Year of Publication: Dec - 2015
Page Numbers: 23-32
Authors: Malak EL-Bakry, Soha Safwat, Osman Hegazy
Conference Name: The Second International Conference on Digital Information Processing, Data Mining, and Wireless Communications (DIPDMWC2015)
- United Arab Emirates


Due to the huge increase in the size of the data it becomes troublesome to perform efficient analysis using the current traditional techniques.
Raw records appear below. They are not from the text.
(* ===== verification/ShmRing.v ===== *)
(** * Producer and consumer over shared memory
    (src/system/ipc/sharedmemory/shm_producer.c, shm_consumer.c)

    A ring of four integers in a shared memory segment, filled by a producer process
    and emptied by a consumer process under three named semaphores: [empty] counts free
    slots, [full] counts filled ones, [mutex] guards the ring.  The ring functions and
    the start-up code are programs; the processes are a step relation. *)

From Stdlib Require Import ZArith Lia ZifyBool.
From stdpp Require Import base list strings numbers relations.
From S2P Require Import Prelude Posix.

(** ** Data *)

Definition QUEUE_SIZE : Z := 4.

(** [struct queue]. *)
Record queue := mk_ring { arr : list Z; head : Z; tail : Z }.

(** The shared segment: [None] while [q] is NULL. *)
Abbreviation SM := (M (world (option queue))).

Definition arr_get (a : list Z) (i : Z) : option Z :=
  if (0 <=? i) && (i <? QUEUE_SIZE) then a !! Z.to_nat i else None.
Definition arr_set (a : list Z) (i v : Z) : option (list Z) :=
  if (0 <=? i) && (i <? QUEUE_SIZE) then Some (<[Z.to_nat i := v]> a) else None.

(** ** Code *)

Section code.
Context {os : OS}.

Definition queue_init : SM Z :=
  q ← get_glob;
  match q with
  | None => mret (-1)
  | Some q =>
      set_glob (Some (mk_ring (arr q) (-1) (tail q)));;
      set_glob (Some (mk_ring (arr q) (-1) (-1)));;
      mret 0
  end.

Definition queue_add (val : Z) : SM Z :=
  q ← get_glob;
  match q with
  | None => mret (-1)
  | Some q =>
      if Z.rem (tail q + 1) QUEUE_SIZE =? head q then
        sys_ (Printf "Queue is full !!!" []);; mret 0
      else
        let q' := if (head q =? -1) && (tail q =? -1) then mk_ring (arr q) 0 0
                  else mk_ring (arr q) (head q) (Z.rem (tail q + 1) QUEUE_SIZE) in
        a ← expect (arr_set (arr q') (tail q') val);
        set_glob (Some (mk_ring a (head q') (tail q')));;
        mret 0
  end.

Definition queue_delete : SM Z :=
  q ← get_glob;
  match q with
  | None => mret (-1)
  | Some q =>
      if head q =? -1 then sys_ (Printf "Queue is empty !!!" []);; mret 0
      else
        v ← expect (arr_get (arr q) (head q));
        sys_ (Printf "Deleting %d from queue" [v]);;
        (if head q =? tail q then set_glob (Some (mk_ring (arr q) (-1) (-1)))
         else set_glob (Some (mk_ring (arr q) (Z.rem (head q + 1) QUEUE_SIZE) (tail q))));;
        mret 0
  end.

(** The loop visits at most [QUEUE_SIZE] slots of a well-formed ring. *)
Definition queue_print : SM Z :=
  q ← get_glob;
  match q with
  | None => mret (-1)
  | Some q =>
      if head q =? -1 then sys_ (Printf "Queue is empty!!!" []);; mret 0
      else
        loop (Z.to_nat QUEUE_SIZE) (λ i,
          v ← expect (arr_get (arr q) i);
          sys_ (Printf "%d " [v]);;
          if i =? tail q then mret (inr tt)
          else mret (inl (Z.rem (i + 1) QUEUE_SIZE))) (head q);;
        sys_ (Printf "" []);;
        mret 0
  end.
Big data puts forward a lot of challenges due to its several characteristics like volume, velocity, variety, variability, value and complexity. Today, there is not only a necessity for efficient data mining techniques to process large volume of data but also a need for a means to meet the computational requirements to process such huge volume of data. The objective of this research is to compare fuzzy and non-fuzzy algorithms in classification of big data, and to provide a comparative study between the results of this study and the methods reviewed in the literature. In this paper, we implemented the Fuzzy K-Nearest Neighbor method as a fuzzy technique and the Support Vector Machine as non-fuzzy technique using the map reduce paradigm to process on big data. Results on different data sets show that the proposed Fuzzy K Nearest Neighbor method outperforms a better performance than the Support Vector Machine and the method reviewed in the literature.